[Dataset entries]
(** * redis-utils: a shallow embedding of the pool, the cache proxy and the
      duration formatter, with the properties stated about them.

    The development follows the three source files:
    - [Utils]      : [formatDuration] (utils.ts);
    - [Js]         : the fragment of JavaScript the code relies on
                     (values, truthiness, promises that settle once);
    - [RedisPool]  : the command executor, the store commands, the
                     healthcheck and the connection factory (pool.ts);
    - [RedisCache] : the cache-aside proxy (cache.ts).

    Asynchronous functions are state transformers returning an [outcome]:
    resolved, rejected, or pending for ever.  The connection pool
    (generic-pool), the transport (node_redis) and the store are external:
    what they answer is given by an environment [env]. *)

From Stdlib Require Import ZArith Lia Ascii String.
From stdpp Require Import base strings list gmap pretty.

Open Scope string_scope.
Open Scope list_scope.
Open Scope Z_scope.

(* ===================================================================== *)
(** ** utils.ts *)
(* ===================================================================== *)

Module Utils.

(** [const nanosecondsPerMillisecond = 10e5] *)
Definition nanosecondsPerMillisecond : Z := 1000000.
Definition oneMinute : Z := 60.
Definition oneHour : Z := 60 * 60.

(** A [process.hrtime()] reading: whole seconds and the nanoseconds left. *)
Definition hrtime : Type := Z * Z.

(** Template-literal rendering of an integral number. *)
Definition show (n : Z) : string := pretty n.

Definition digit (k : Z) : ascii := ascii_of_nat (48 + Z.to_nat k).

(** The six decimal digits of [n], most significant first (the string [m]
    of [Number.prototype.toPrecision] for precision 6). *)
Definition mantissa (n : Z) : list ascii :=
  [ digit (n / 100000 mod 10); digit (n / 10000 mod 10);
    digit (n / 1000 mod 10); digit (n / 100 mod 10);
    digit (n / 10 mod 10); digit (n mod 10) ].

(** Number of decimal digits of a positive integer, by repeated division
    ([fuel] bounds the number of digits looked at). *)
Fixpoint ndigits_aux (fuel : nat) (n : Z) : Z :=
  match fuel with
  | O => 0
  | S fuel' => if n <? 10 then 1 else 1 + ndigits_aux fuel' (n / 10)
  end.

Definition ndigits (n : Z) : Z := ndigits_aux (S (Z.to_nat (Z.log2 n))) n.

(** The quotient [ns / nanosecondsPerMillisecond] as the code computes it,
    in binary floating point, for an integer [0 < ns < 2^53]: the double
    nearest to [ns / 10^6] is [m / 2^k], where [k] is such that the
    quotient scaled by [2^k] lies in [[2^52, 2^53)] and [m] is that scaled
    quotient rounded to the nearest integer, to the even one on a tie. *)
Definition quotient (ns : Z) : Z * Z :=
  let k0 := 71 - Z.log2 ns in
  let k := if 2 ^ 52 * nanosecondsPerMillisecond <=? ns * 2 ^ k0
           then k0 else k0 + 1 in
  let num := ns * 2 ^ k in
  let q := num / nanosecondsPerMillisecond in
  let r := num mod nanosecondsPerMillisecond in
  let m := if 2 * r <? nanosecondsPerMillisecond then q
           else if nanosecondsPerMillisecond <? 2 * r then q + 1
           else if Z.even q then q else q + 1 in
  (m, k).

GOAL OF THE EXERCISE
Nothing beyond the line that contains "(** Number of" belongs in the answer; reproduce the entries exactly from their first line through it.

RESULT
(** * redis-utils: a shallow embedding of the pool, the cache proxy and the
      duration formatter, with the properties stated about them.

    The development follows the three source files:
    - [Utils]      : [formatDuration] (utils.ts);
    - [Js]         : the fragment of JavaScript the code relies on
                     (values, truthiness, promises that settle once);
    - [RedisPool]  : the command executor, the store commands, the
                     healthcheck and the connection factory (pool.ts);
    - [RedisCache] : the cache-aside proxy (cache.ts).

    Asynchronous functions are state transformers returning an [outcome]:
    resolved, rejected, or pending for ever.  The connection pool
    (generic-pool), the transport (node_redis) and the store are external:
    what they answer is given by an environment [env]. *)

From Stdlib Require Import ZArith Lia Ascii String.
From stdpp Require Import base strings list gmap pretty.

Open Scope string_scope.
Open Scope list_scope.
Open Scope Z_scope.

(* ===================================================================== *)
(** ** utils.ts *)
(* ===================================================================== *)

Module Utils.

(** [const nanosecondsPerMillisecond = 10e5] *)
Definition nanosecondsPerMillisecond : Z := 1000000.
Definition oneMinute : Z := 60.
Definition oneHour : Z := 60 * 60.

(** A [process.hrtime()] reading: whole seconds and the nanoseconds left. *)
Definition hrtime : Type := Z * Z.

(** Template-literal rendering of an integral number. *)
Definition show (n : Z) : string := pretty n.

Definition digit (k : Z) : ascii := ascii_of_nat (48 + Z.to_nat k).

(** The six decimal digits of [n], most significant first (the string [m]
    of [Number.prototype.toPrecision] for precision 6). *)
Definition mantissa (n : Z) : list ascii :=
  [ digit (n / 100000 mod 10); digit (n / 10000 mod 10);
    digit (n / 1000 mod 10); digit (n / 100 mod 10);
    digit (n / 10 mod 10); digit (n mod 10) ].

(** Number of decimal digits of a positive integer, by repeated division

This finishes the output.